_What this task involves_
Would you output the entries below only from the line containing "eapply Hc. reflexivity." through the line containing "in *. congruence.", exactly as they stand and with both ends included?

[Stored items]
++++++++
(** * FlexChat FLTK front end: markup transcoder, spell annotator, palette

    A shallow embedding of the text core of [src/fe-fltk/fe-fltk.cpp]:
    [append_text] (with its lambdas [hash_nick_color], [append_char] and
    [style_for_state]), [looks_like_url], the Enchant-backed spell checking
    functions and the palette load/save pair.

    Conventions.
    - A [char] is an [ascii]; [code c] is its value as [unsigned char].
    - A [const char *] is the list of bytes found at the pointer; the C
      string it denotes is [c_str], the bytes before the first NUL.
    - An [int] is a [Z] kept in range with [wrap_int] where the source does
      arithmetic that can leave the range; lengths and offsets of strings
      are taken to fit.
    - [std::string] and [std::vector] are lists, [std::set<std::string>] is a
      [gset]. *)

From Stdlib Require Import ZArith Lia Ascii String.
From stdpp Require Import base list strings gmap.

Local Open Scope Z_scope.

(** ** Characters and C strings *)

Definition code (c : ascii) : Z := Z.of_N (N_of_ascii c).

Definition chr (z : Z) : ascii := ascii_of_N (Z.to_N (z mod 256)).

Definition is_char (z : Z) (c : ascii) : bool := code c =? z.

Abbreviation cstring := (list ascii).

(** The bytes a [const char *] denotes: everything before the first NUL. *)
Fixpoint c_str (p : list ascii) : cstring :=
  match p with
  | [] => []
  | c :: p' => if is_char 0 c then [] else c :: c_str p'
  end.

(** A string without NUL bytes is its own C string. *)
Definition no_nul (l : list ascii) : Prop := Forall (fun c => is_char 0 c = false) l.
++++++++
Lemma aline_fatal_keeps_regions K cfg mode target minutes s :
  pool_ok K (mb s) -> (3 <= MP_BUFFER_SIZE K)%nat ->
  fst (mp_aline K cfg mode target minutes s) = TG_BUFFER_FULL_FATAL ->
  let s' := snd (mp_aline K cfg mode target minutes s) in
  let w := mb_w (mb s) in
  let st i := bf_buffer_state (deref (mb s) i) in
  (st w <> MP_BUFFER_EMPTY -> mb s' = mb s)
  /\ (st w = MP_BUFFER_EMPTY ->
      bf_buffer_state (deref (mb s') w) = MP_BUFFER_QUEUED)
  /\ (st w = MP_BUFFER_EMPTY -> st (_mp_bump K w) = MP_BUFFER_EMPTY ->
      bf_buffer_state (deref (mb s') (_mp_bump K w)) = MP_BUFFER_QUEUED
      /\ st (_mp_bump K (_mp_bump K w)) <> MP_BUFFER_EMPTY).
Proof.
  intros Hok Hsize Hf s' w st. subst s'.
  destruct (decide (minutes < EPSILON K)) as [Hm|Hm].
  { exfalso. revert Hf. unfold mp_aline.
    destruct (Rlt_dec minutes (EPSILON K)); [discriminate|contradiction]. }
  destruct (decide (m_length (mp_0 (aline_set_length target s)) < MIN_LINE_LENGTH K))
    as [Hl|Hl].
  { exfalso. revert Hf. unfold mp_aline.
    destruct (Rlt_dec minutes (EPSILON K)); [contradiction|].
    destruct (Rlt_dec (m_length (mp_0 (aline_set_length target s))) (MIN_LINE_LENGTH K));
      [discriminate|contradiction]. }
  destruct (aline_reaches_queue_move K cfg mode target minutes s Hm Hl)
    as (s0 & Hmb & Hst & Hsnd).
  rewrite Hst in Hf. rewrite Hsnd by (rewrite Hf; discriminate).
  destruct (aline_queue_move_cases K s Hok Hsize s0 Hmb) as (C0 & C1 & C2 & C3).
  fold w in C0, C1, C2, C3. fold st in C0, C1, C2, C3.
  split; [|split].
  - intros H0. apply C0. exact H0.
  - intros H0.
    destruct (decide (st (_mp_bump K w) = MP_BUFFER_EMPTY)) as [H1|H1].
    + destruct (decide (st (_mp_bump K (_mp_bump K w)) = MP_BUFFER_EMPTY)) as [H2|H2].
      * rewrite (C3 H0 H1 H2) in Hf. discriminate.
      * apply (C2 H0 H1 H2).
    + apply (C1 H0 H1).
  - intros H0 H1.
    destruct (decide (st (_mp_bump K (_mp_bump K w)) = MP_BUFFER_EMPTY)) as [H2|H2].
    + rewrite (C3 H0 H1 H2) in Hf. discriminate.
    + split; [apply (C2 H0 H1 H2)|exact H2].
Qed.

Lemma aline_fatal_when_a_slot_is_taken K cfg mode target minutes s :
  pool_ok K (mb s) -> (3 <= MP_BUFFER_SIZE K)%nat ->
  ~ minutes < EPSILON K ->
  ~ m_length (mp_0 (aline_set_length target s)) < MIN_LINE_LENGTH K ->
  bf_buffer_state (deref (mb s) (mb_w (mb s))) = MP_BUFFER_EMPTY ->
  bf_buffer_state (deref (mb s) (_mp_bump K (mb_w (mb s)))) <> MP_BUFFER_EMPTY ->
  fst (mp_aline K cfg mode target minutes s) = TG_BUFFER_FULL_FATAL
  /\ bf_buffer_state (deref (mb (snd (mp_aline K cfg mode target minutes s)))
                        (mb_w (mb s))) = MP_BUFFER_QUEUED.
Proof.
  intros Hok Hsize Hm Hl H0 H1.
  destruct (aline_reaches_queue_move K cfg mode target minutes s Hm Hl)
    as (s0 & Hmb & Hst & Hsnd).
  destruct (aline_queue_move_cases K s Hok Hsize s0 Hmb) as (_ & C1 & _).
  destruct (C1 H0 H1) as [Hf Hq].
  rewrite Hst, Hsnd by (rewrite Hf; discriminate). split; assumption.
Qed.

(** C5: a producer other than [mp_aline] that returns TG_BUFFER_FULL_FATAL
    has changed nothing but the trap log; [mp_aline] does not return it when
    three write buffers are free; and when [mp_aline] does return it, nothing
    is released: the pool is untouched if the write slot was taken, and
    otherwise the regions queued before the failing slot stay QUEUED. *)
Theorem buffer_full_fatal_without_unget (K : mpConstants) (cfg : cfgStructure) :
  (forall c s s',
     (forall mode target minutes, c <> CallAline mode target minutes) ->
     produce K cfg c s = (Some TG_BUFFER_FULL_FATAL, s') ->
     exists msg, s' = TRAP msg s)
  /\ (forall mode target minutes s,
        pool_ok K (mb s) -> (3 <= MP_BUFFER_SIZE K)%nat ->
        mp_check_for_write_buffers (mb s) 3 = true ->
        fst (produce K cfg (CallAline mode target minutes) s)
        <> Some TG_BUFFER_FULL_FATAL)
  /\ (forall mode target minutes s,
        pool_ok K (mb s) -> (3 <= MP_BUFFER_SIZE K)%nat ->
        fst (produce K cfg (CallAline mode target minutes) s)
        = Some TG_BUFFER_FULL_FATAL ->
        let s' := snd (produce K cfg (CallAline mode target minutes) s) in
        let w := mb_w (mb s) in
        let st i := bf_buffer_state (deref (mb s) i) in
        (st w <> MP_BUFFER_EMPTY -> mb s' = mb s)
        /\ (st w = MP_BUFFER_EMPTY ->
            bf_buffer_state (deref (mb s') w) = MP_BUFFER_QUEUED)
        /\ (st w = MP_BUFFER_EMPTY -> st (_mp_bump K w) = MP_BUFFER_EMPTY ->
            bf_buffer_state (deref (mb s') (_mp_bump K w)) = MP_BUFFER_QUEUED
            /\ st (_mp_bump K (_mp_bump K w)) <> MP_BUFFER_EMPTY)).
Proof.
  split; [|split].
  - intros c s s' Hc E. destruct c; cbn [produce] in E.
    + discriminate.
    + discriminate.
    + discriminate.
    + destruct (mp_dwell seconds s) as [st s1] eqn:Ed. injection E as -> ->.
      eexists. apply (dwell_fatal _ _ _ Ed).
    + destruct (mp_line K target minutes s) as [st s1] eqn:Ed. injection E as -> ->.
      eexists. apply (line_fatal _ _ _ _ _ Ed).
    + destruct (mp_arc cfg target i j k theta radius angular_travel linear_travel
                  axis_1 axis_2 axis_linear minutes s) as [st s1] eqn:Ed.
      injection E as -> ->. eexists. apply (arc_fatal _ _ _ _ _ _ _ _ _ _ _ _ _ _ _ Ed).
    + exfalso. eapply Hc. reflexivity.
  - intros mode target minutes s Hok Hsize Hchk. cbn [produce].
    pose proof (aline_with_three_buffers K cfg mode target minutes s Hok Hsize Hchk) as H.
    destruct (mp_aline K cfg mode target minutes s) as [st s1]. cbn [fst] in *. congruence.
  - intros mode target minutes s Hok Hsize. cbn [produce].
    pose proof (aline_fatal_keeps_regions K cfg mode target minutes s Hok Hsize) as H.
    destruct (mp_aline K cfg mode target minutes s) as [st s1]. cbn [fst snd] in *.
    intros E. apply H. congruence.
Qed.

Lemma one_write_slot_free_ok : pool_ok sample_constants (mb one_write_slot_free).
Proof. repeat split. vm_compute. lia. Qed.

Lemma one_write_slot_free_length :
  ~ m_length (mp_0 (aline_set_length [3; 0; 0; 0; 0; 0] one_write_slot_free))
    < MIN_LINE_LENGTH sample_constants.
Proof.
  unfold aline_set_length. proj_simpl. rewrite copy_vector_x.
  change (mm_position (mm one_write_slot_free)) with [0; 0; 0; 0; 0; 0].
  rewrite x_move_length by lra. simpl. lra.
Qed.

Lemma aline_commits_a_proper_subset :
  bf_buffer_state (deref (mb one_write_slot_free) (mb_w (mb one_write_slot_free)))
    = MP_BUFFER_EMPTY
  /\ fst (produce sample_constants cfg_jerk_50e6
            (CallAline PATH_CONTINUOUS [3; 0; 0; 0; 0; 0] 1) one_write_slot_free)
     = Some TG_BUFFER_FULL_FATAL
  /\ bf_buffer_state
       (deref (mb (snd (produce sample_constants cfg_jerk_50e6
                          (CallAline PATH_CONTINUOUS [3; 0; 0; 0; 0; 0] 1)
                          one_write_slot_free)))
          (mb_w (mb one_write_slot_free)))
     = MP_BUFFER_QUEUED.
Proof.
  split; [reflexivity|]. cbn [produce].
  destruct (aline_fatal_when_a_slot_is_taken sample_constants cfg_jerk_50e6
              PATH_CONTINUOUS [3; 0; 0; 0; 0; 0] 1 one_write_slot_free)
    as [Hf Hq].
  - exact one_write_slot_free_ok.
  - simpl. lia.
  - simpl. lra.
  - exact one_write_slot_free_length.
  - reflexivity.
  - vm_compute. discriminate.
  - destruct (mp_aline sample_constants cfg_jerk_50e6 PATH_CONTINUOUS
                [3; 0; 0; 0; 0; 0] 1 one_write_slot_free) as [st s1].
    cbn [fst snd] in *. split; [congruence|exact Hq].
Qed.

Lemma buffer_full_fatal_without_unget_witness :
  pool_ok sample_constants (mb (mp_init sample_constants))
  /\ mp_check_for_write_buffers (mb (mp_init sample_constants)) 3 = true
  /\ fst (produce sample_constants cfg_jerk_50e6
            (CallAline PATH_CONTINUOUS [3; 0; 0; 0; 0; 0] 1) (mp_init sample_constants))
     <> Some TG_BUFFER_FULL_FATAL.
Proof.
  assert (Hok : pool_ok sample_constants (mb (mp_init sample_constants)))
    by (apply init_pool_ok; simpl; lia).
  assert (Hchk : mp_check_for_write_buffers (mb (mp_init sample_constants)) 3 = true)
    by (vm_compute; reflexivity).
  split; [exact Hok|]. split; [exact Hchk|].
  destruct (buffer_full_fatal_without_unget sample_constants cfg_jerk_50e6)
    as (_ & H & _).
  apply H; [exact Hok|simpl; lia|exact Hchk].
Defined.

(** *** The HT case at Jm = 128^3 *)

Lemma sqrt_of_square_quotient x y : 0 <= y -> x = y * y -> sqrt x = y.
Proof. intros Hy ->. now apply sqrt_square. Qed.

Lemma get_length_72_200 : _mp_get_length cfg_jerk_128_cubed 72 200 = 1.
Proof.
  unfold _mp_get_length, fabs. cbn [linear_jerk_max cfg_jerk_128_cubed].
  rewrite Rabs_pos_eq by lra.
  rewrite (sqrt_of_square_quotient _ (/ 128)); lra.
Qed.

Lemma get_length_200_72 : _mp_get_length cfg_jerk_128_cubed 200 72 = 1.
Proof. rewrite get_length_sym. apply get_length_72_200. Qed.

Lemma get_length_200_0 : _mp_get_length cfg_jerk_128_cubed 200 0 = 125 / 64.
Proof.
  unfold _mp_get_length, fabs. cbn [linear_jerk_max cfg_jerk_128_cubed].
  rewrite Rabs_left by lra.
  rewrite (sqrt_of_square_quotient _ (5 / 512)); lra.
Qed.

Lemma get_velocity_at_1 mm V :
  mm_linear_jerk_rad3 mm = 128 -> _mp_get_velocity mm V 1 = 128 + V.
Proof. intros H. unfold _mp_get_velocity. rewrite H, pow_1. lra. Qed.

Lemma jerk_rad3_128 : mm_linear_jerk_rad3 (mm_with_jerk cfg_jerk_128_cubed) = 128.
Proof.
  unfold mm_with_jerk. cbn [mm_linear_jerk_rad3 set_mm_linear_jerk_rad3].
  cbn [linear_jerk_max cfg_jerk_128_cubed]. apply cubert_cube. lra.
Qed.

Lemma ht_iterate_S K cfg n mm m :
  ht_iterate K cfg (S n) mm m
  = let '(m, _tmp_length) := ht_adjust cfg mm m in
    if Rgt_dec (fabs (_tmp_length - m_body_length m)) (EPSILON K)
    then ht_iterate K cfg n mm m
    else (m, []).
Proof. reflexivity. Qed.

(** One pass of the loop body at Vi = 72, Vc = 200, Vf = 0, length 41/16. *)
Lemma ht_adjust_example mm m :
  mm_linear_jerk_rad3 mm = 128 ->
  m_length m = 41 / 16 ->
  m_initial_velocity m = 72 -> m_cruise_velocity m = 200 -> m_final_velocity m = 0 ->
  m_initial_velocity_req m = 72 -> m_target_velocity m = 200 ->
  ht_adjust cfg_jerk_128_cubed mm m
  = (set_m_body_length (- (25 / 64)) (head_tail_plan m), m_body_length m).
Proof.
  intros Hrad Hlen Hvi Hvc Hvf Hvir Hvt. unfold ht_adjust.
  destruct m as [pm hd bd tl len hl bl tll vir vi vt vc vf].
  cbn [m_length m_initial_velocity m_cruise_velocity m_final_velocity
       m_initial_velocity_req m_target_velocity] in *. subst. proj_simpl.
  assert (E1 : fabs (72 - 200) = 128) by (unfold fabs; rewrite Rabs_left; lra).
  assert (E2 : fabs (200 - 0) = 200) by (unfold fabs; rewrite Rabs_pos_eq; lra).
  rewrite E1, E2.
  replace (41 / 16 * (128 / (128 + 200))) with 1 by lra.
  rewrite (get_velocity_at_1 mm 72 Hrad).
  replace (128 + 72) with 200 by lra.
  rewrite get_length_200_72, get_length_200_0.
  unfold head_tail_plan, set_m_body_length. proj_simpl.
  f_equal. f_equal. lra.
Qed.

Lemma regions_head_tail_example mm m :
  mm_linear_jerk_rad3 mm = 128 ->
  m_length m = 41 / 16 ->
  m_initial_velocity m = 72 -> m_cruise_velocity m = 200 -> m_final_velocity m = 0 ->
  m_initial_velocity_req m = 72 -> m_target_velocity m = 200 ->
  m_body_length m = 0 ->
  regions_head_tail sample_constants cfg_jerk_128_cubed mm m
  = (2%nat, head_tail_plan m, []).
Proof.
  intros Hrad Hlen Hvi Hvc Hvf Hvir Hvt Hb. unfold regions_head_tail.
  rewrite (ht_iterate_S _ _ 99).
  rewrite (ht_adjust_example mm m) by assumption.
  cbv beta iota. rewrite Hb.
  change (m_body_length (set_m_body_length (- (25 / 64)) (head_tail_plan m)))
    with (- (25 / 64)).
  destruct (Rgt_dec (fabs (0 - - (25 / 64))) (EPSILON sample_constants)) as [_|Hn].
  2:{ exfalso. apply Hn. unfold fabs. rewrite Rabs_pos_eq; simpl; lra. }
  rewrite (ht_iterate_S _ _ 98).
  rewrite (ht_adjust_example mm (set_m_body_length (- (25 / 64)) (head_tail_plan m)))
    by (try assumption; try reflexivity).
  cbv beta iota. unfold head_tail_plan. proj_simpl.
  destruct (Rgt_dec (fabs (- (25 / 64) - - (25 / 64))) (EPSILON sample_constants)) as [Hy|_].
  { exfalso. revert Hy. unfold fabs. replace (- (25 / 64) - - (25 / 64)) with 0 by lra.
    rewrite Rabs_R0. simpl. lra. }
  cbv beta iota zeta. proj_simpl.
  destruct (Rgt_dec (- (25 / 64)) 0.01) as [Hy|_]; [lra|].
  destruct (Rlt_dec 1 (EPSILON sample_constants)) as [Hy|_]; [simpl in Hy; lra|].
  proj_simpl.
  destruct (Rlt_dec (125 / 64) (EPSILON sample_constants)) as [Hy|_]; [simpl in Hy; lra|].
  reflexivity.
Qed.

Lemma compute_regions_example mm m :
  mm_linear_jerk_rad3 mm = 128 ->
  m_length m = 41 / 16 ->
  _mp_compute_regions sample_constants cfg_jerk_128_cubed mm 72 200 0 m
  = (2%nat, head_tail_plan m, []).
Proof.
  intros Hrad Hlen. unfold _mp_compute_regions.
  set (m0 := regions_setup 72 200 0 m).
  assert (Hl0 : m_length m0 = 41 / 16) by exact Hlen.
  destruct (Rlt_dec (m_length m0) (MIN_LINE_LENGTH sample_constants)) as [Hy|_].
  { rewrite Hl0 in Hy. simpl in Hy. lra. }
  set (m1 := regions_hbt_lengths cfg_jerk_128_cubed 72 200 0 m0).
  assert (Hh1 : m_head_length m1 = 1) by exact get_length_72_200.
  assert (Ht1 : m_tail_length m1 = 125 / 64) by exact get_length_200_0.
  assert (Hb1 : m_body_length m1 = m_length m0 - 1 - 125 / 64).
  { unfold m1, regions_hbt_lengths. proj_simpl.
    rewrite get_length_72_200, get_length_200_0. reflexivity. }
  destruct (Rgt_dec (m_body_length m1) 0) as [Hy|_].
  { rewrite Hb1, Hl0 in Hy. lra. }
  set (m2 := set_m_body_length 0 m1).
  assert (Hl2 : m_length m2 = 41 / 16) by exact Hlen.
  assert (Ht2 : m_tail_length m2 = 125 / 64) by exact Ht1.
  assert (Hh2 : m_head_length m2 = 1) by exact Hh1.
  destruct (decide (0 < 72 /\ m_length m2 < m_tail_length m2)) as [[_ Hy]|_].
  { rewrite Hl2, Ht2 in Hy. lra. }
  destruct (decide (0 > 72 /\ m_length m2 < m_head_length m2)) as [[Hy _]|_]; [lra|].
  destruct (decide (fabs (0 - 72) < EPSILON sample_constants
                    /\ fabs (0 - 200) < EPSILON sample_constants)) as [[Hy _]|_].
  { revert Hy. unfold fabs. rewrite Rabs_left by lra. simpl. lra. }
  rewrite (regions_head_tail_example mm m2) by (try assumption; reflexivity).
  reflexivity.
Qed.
++++++++
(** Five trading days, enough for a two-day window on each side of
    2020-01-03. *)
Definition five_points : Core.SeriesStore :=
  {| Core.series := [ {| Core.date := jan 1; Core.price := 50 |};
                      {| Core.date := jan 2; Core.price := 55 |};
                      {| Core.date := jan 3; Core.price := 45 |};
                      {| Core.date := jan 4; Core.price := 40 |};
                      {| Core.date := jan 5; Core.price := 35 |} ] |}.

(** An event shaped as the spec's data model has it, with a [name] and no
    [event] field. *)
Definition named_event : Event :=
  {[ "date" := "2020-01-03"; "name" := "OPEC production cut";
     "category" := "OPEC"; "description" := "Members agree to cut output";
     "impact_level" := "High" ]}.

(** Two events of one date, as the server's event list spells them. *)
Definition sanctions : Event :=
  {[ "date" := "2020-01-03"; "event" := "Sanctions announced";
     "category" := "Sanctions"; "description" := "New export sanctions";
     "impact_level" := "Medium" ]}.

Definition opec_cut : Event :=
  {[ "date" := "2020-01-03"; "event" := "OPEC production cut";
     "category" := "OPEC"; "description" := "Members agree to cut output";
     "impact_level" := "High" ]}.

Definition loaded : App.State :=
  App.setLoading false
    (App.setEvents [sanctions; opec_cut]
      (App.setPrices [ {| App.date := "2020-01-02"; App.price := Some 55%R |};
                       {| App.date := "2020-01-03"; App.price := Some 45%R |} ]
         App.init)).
++++++++
_Reply to the exercise_
    + exfalso. eapply Hc. reflexivity.
  - intros mode target minutes s Hok Hsize Hchk. cbn [produce].
    pose proof (aline_with_three_buffers K cfg mode target minutes s Hok Hsize Hchk) as H.
    destruct (mp_aline K cfg mode target minutes s) as [st s1]. cbn [fst] in *. congruence.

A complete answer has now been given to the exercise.